A new life

 




We had all been waiting for the big announcement. Something that would take us forward. But after the Prime Minister had spoken, it seemed as if nothing was going to happen. And it did not at first – we are all still obeying the same lockdown rules. But on Monday there is to be a big change. The schools are opening. ‘Step One’ towards a new stage in our lives. It will not be quick; we cannot rush things.

We are all doing our best to keep going, but it is difficult. Four million of us are still shielding and according to my Government email I must await further instructions at the end of March. There will be no coffee or picnics outdoors for me and other shielders, we must move even more slowly.

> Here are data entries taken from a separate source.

Lemma toBitField_small bits : (0 <= bits < 8)%Z -> RTP.toBitField bits = bits.
Proof.
  intros H. unfold RTP.toBitField, RTP.BitWidth.
  rewrite Z.land_ones by lia. change (2 ^ 3)%Z with 8%Z.
  apply Z.mod_small. lia.
Qed.

Lemma toBitField_idem bits : RTP.toBitField (RTP.toBitField bits) = RTP.toBitField bits.
Proof. apply toBitField_small, toBitField_range. Qed.

Lemma toBitField_lor a b :
  RTP.toBitField (Z.lor a b) = Z.lor (RTP.toBitField a) (RTP.toBitField b).
Proof. unfold RTP.toBitField. apply Z.land_lor_distr_l. Qed.

Lemma getRecursiveProperties_range T :
  (0 <= RTP.getBits (getRecursiveProperties T) < 8)%Z.
Proof. apply toBitField_range. Qed.

Lemma propertiesOf_range Nodes T : (0 <= RTP.getBits (propertiesOf Nodes T) < 8)%Z.
Proof.
  unfold propertiesOf. destruct (derefType Nodes T).
  - apply getRecursiveProperties_range.
  - apply toBitField_range.
Qed.

Lemma plus_range a b : (0 <= RTP.getBits (RTP.plus a b) < 8)%Z.
Proof. apply toBitField_range. Qed.


(** ** Inversion of monadic code *)

Lemma bind_Returns {A B} (m : M A) (f : A -> M B) C r :
  bind m f C = Returns r <->
  exists a C1, m C = Returns (a, C1) /\ f a C1 = Returns r.
Proof.
  unfold bind. split.
  - destruct (m C) as [[a C1]|]; [|discriminate]. eauto.
  - intros (a & C1 & -> & H). done.
Qed.

Lemma lift_Returns {A} (o : Outcome A) C r :
  lift o C = Returns r <-> exists a, o = Returns a /\ r = (a, C).
Proof.
  unfold lift. destruct o; split.
  - intros [= <-]. eauto.
  - intros (? & [= <-] & ->). done.
  - discriminate.
  - intros (? & [=] & _).
  Qed.

Lemma Assert_Returns b u : Assert b = Returns u <-> b = true.
Proof. destruct b, u; simpl; split; congruence. Qed.

Lemma requireLive_Returns Ts C r :
  requireLive Ts C = Returns r <->
  forallb (isLive (Storage C)) Ts = true /\ r = (tt, C).
Proof.
  unfold requireLive. destruct (forallb _ _); split.
  - intros [= <-]. done.
  - intros [_ ->]. done.
  - discriminate.
  - intros [[=] _].
Qed.
(** * WebOSC: the Flask front-end of the Open Shop Channel (app.py)

    A shallow embedding of [app.py].  The module is glue between three
    collaborators that live outside the file: the package registry
    ([osc.API]), the template renderer ([render_template]) and the web
    framework ([Flask]).  The registry and the renderer are parameters of
    the development; the handlers are programs over the calls they make to
    them, so that what a handler calls, in which order and with which
    arguments can be stated and proved. *)

From Stdlib Require Import Ascii String ZArith.
From stdpp Require Import base option list strings gmap.

(** ** Data *)

(** A rendered document (the [str] that [render_template] returns). *)
Definition Html := string.

(** An incoming GET request as the handlers can see it through Flask's
    [request] object: the path, the decoded query string ([request.args], a
    multi-dict kept in arrival order) and the headers. *)
Record Request := {
  path : string;
  args : list (string * string);
  headers : list (string * string)
}.

(** [request.args.get(key)]: the first value sent for [key], Python's [None]
    when the key does not occur. *)
Fixpoint args_get (a : list (string * string)) (key : string) : option string :=
  match a with
  | [] => None
  | (k, v) :: rest => if decide (k = key) then Some v else args_get rest key
  end.
(** * The message model of ehforwarderbot/message.py

    A shallow embedding of the classes of [message.py] over a small model of
    the Python object store, and the properties of their constructors.

    Python values are either immutable (None, booleans, integers, strings,
    tuples, enumeration members, built-in functions) or references into a
    store of mutable objects (lists, dicts, class instances).  A constructor
    is a computation over that store which either returns or raises. *)

From Stdlib Require Import Ascii.
From stdpp Require Import gmap strings list.

(** ** Enumerations of [constants.py] *)

(** Modelled from the spec: [constants.py] is imported with
    [from .constants import *] and supplies the chat-type and message-type
    enumerations, "closed sets of symbolic tags".  [message.py] names the
    members [ChatType.User], [ChatType.Group] and [MsgType.Text]; every
    other member is kept by its tag. *)
Inductive ChatType :=
| User
| Group
| OtherChatType (tag : string).

(** Modelled from the spec: the message-type enumeration of
    [constants.py], with the member [message.py] names. *)
Inductive MsgType :=
| Text
| OtherMsgType (tag : string).

(** ** Classes *)

(** The classes of [message.py], and [EFBChat] of [chat.py], which the
    module only imports: a chat is an opaque value whose class is not a
    subclass of any class defined here. *)
Inductive pyclass :=
| EFBMsg
| EFBMsgAttribute
| EFBMsgLinkAttribute
| EFBMsgLocationAttribute
| EFBMsgCommand
| EFBMsgCommandAttribute
| EFBMsgStatusAttribute
| EFBMsgTarget
| EFBMsgTargetMessage
| EFBMsgTargetSubstitution
| EFBChat.

Definition pyclass_eqb (c d : pyclass) : bool :=
  match c, d with
  | EFBMsg, EFBMsg
  | EFBMsgAttribute, EFBMsgAttribute
  | EFBMsgLinkAttribute, EFBMsgLinkAttribute
  | EFBMsgLocationAttribute, EFBMsgLocationAttribute
  | EFBMsgCommand, EFBMsgCommand
  | EFBMsgCommandAttribute, EFBMsgCommandAttribute
  | EFBMsgStatusAttribute, EFBMsgStatusAttribute
  | EFBMsgTarget, EFBMsgTarget
  | EFBMsgTargetMessage, EFBMsgTargetMessage
  | EFBMsgTargetSubstitution, EFBMsgTargetSubstitution
  | EFBChat, EFBChat => true
  | _, _ => false
  end.

(** The base class written in the [class] statement ([ABC] and [object]
    are left out). *)
Definition base (c : pyclass) : option pyclass :=
  match c with
  | EFBMsgLinkAttribute | EFBMsgLocationAttribute
  | EFBMsgCommandAttribute | EFBMsgStatusAttribute => Some EFBMsgAttribute
  | EFBMsgTargetMessage | EFBMsgTargetSubstitution => Some EFBMsgTarget
  | _ => None
  end.

Definition issubclass (c d : pyclass) : bool :=
  pyclass_eqb c d ||
  match base c with
  | Some b => pyclass_eqb b d
  | None => false
  end.

(** A class is abstract when it derives from [ABC] and has a method marked
    [@abstractmethod] that it does not override: the two bases, whose
    [__init__] is abstract.  Every concrete subclass defines its own
    [__init__]. *)
Definition is_abstract (c : pyclass) : bool :=
  match c with
  | EFBMsgAttribute | EFBMsgTarget => true
  | _ => false
  end.

(** ** Values, objects and the store *)

(** Addresses are positions in the store. *)
Abbreviation addr := nat (only parsing).
(** * Monte Carlo engine (distributions.ts, statistics.ts, sensitivity.ts,
      simulator.ts): a shallow embedding and its specification.

    JavaScript numbers are kept abstract: every function of the engine is
    written once over a carrier [T] with the operations the source uses
    ([JSNum] for the field operations, comparisons and [Math.sqrt]/[Math.abs],
    [JSMath] for [Math.log], [Math.exp], [Math.pow], [Math.log10],
    [Math.floor] and [Math.ceil]).  Two interpretations are given:
    - [Rnum]: the real numbers of the Standard Library (exact arithmetic);
    - [Fnum]: IEEE binary64 ([PrimFloat]), the representation of a JS
      [number], for the field operations and [Math.sqrt].
    Array reads [a[i]] are [nth i a d]; the default [d] is only reached
    out of range, which the callers below never do unless noted. *)

From Stdlib Require Import String ZArith Bool Reals Lra Lia List Permutation Sorted.
From Stdlib Require Import Floats.
Import ListNotations.

(* ------------------------------------------------------------------ *)
(** ** JS numbers *)

Class JSNum (T : Type) := {
  n_zero : T;
  n_add : T -> T -> T;
  n_sub : T -> T -> T;
  n_mul : T -> T -> T;
  n_div : T -> T -> T;
  n_sqrt : T -> T;               (* Math.sqrt *)
  n_abs : T -> T;                (* Math.abs *)
  n_of_Z : Z -> T;               (* integer literals and array lengths *)
  n_NaN : T;                     (* the number [undefined] coerces to *)
  n_eqb : T -> T -> bool;        (* === *)
  n_ltb : T -> T -> bool         (* <   *)
}.

Class JSMath (T : Type) := {
  m_log : T -> T;
  m_exp : T -> T;
  m_pow : T -> T -> T;
  m_log10 : T -> T;
  m_floor : T -> Z;              (* Math.floor, on finite values *)
  m_ceil : T -> Z                (* Math.ceil, on finite values *)
}.

Declare Scope js_scope.
Delimit Scope js_scope with js.
Infix "+#" := n_add (at level 50, left associativity) : js_scope.
Infix "-#" := n_sub (at level 50, left associativity) : js_scope.
Infix "*#" := n_mul (at level 40, left associativity) : js_scope.
Infix "/#" := n_div (at level 40, left associativity) : js_scope.
Infix "<#" := n_ltb (at level 70, no associativity) : js_scope.
Infix "=#" := n_eqb (at level 70, no associativity) : js_scope.

Section JSOps.
Context {T : Type} `{JSNum T}.
Local Open Scope js_scope.

Definition n_leb (a b : T) : bool := (a <# b) || (a =# b).   (* <= *)

(** A decimal literal [m * 10^-e] (e.g. 3.322 is [lit 3322 3]): the
    quotient of two exact integers, rounded once, as the literal is. *)
Definition lit (m e : Z) : T := n_of_Z m /# n_of_Z (10 ^ e).

Definition n_of_nat (k : nat) : T := n_of_Z (Z.of_nat k).

(** [Math.max(a, b)] (NaN-propagating). *)
Definition Math_max (a b : T) : T :=
  if negb (a =# a) then a else if negb (b =# b) then b
  else if a <# b then b else a.

(** [Array.prototype.sort(cmp)]: stable since ES2019; [cmp x y > 0] puts
    [x] after [y].  Insertion sort is the stable sort for a consistent
    comparator. *)
Fixpoint js_insert {A} (cmp : A -> A -> T) (x : A) (l : list A) : list A :=
  match l with
  | [] => [x]
  | y :: l' => if n_zero <# cmp x y then y :: js_insert cmp x l' else x :: l
  end.

Fixpoint js_sort {A} (cmp : A -> A -> T) (l : list A) : list A :=
  match l with
  | [] => []
  | x :: l' => js_insert cmp x (js_sort cmp l')
  end.

(** [a[i] = v] on an array of length [n] with [i < n]; out of range the
    write is dropped (as a [Uint32Array] does). *)
Fixpoint upd {A} (l : list A) (i : nat) (v : A) : list A :=
  match l, i with
  | [], _ => []
  | _ :: l', O => v :: l'
  | x :: l', S i' => x :: upd l' i' v
  end.

End JSOps.

(* ------------------------------------------------------------------ *)
(** ** sensitivity.ts *)

Record SensitivityResult {T : Type} := {
  inputId : option string;      (* inputIds[j]; undefined when absent *)
  inputName : option string;
  coefficient : T;
  rankCorrelation : T
}.
Arguments SensitivityResult : clear implicits.

Module Sensitivity.
Section Sens.
Context {T : Type} `{JSNum T}.
Local Open Scope js_scope.

(** [function mean(arr)] *)
Definition mean (arr : list T) : T :=
  fold_left (fun s v => s +# v) arr n_zero /# n_of_nat (length arr).

(** [function stdDev(arr, m)] *)
Definition stdDev (arr : list T) (m : T) : T :=
  n_sqrt (fold_left (fun s v => let d := v -# m in s +# d *# d) arr n_zero
          /# n_of_nat (length arr)).

(** [standardisedRegressionCoefficient(x, y)]; the loop over [i < n] is a
    fold over the pairs [(x[i], y[i])]: both arrays have length [n] at
    every call. *)
Definition standardisedRegressionCoefficient (x y : list T) : T :=
  let n := length x in
  let mx := mean x in
  let my := mean y in
  let sx := stdDev x mx in
  let sy := stdDev y my in
  if (sx =# n_zero) || (sy =# n_zero) then n_zero
  else
    let cov := fold_left (fun c p => c +# (fst p -# mx) *# (snd p -# my))
                 (combine x y) n_zero in
    let cov := cov /# n_of_nat n in
    cov /# (sx *# sy).

(** One tie group of [ranks]: starting at sorted position [i], the run of
    entries whose value is [=== indexed[i].val]. *)
Fixpoint tie_run (v : T) (l : list (T * nat)) : list (T * nat) :=
  match l with
  | p :: l' => if fst p =# v then p :: tie_run v l' else []
  | [] => []
  end.

(** The [while (i < n)] loop of [ranks]: [rest] is [indexed] from
    position [i] on. *)
Fixpoint rank_loop (fuel i : nat) (rest : list (T * nat)) (result : list T)
  : list T :=
  match fuel, rest with
  | S fuel', (v, idx) :: tl =>
      let grp := (v, idx) :: tie_run v tl in
      let j := i + length grp - 1 in
      let avgRank := n_of_nat (i + j) /# n_of_Z 2 +# n_of_Z 1 in
      let result' := fold_left (fun r p => upd r (snd p) avgRank) grp result in
      rank_loop fuel' (S j) (skipn (length grp) rest) result'
  | _, _ => result
  end.

(** [function ranks(arr)] (1-based, average ties). *)
Definition ranks (arr : list T) : list T :=
  let n := length arr in
  let indexed := js_sort (fun a b => fst a -# fst b) (combine arr (seq 0 n)) in
  rank_loop n 0 indexed (repeat n_zero n).

(** [spearmanRankCorrelation(x, y)] *)
Definition spearmanRankCorrelation (x y : list T) : T :=
  standardisedRegressionCoefficient (ranks x) (ranks y).

(** [inputSamples[i]?.[j] ?? 0] *)
Definition cell (inputSamples : list (list T)) (i j : nat) : T :=
  match nth_error inputSamples i with
  | Some row => match nth_error row j with Some v => v | None => n_zero end
  | None => n_zero
  end.

(** Column [j] as extracted by the loop of [computeSensitivity]. *)
Definition column (inputSamples : list (list T)) (j n : nat) : list T :=
  map (fun i => cell inputSamples i j) (seq 0 n).

(** The array [results] built by the [for (j ...)] loop, in input order. *)
Definition sensitivityResults (inputSamples : list (list T))
    (outputValues : list T) (inputNames inputIds : list string)
  : list (SensitivityResult T) :=
  let n := length outputValues in
  map (fun j =>
         let x := column inputSamples j n in
         {| inputId := nth_error inputIds j;
            inputName := nth_error inputNames j;
            coefficient := standardisedRegressionCoefficient x outputValues;
            rankCorrelation := spearmanRankCorrelation x outputValues |})
      (seq 0 (length inputNames)).

(** [results.sort((a, b) => Math.abs(b.coefficient) - Math.abs(a.coefficient))] *)
Definition byAbsCoefficient (a b : SensitivityResult T) : T :=
  n_abs (coefficient b) -# n_abs (coefficient a).

(** [export function computeSensitivity(...)] *)
Definition computeSensitivity (inputSamples : list (list T))
    (outputValues : list T) (inputNames inputIds : list string)
  : list (SensitivityResult T) :=
  let n := length outputValues in
  let numInputs := length inputNames in
  if (n <? 3)%nat || (numInputs =? 0)%nat then []
  else js_sort byAbsCoefficient
         (sensitivityResults inputSamples outputValues inputNames inputIds).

Our newly planted seeds have been moving slowly too. At first nothing happened but then I read that they needed warmth. We put them in the airing cupboard amongst the curving pipes and the hot cylinder – carefully avoiding the newly washed clothes. It worked, and now we are back to trays of little plants on the dining room table. There are tomatoes, aubergines and peppers to nurture, and nothing will go to waste.

It has been hard in lockdown to make sure that we do not waste things, but recycling is difficult without the charity shops and centres that will take our unwanted goods. I was surprised though, when I drove to a medical appointment, to see two large tyres discarded in the ditch on our lane. Then at the end of the road I saw a settee dumped in the field gateway. It is a problem all over the country and I have read about volunteer groups, litter picking, in various places in Shropshire. But who will take that settee? When we begin our new life out of lockdown, we really do need to have our countryside safe and welcoming. Everything is waking up to spring and I am looking forward to that.

I have just seen my first bumble bee! One warm afternoon she crept out of her winter hiding place and tumbled along to our bulb meadow. There she found some crocuses full of pollen and nectar. She went from flower to flower until she seemed almost drunk with her first meal after winter. She lay on her back for a while, in the centre of a flower, before gaining strength and flying off. She is a fertilized queen, and it will not be long before she finds somewhere safe to lay her eggs.

Nature is probably like us at ‘Step One’, taking things slowly and carefully.


(Taken from my column in the Shropshire Star - Talking Point with Vicky Turrell)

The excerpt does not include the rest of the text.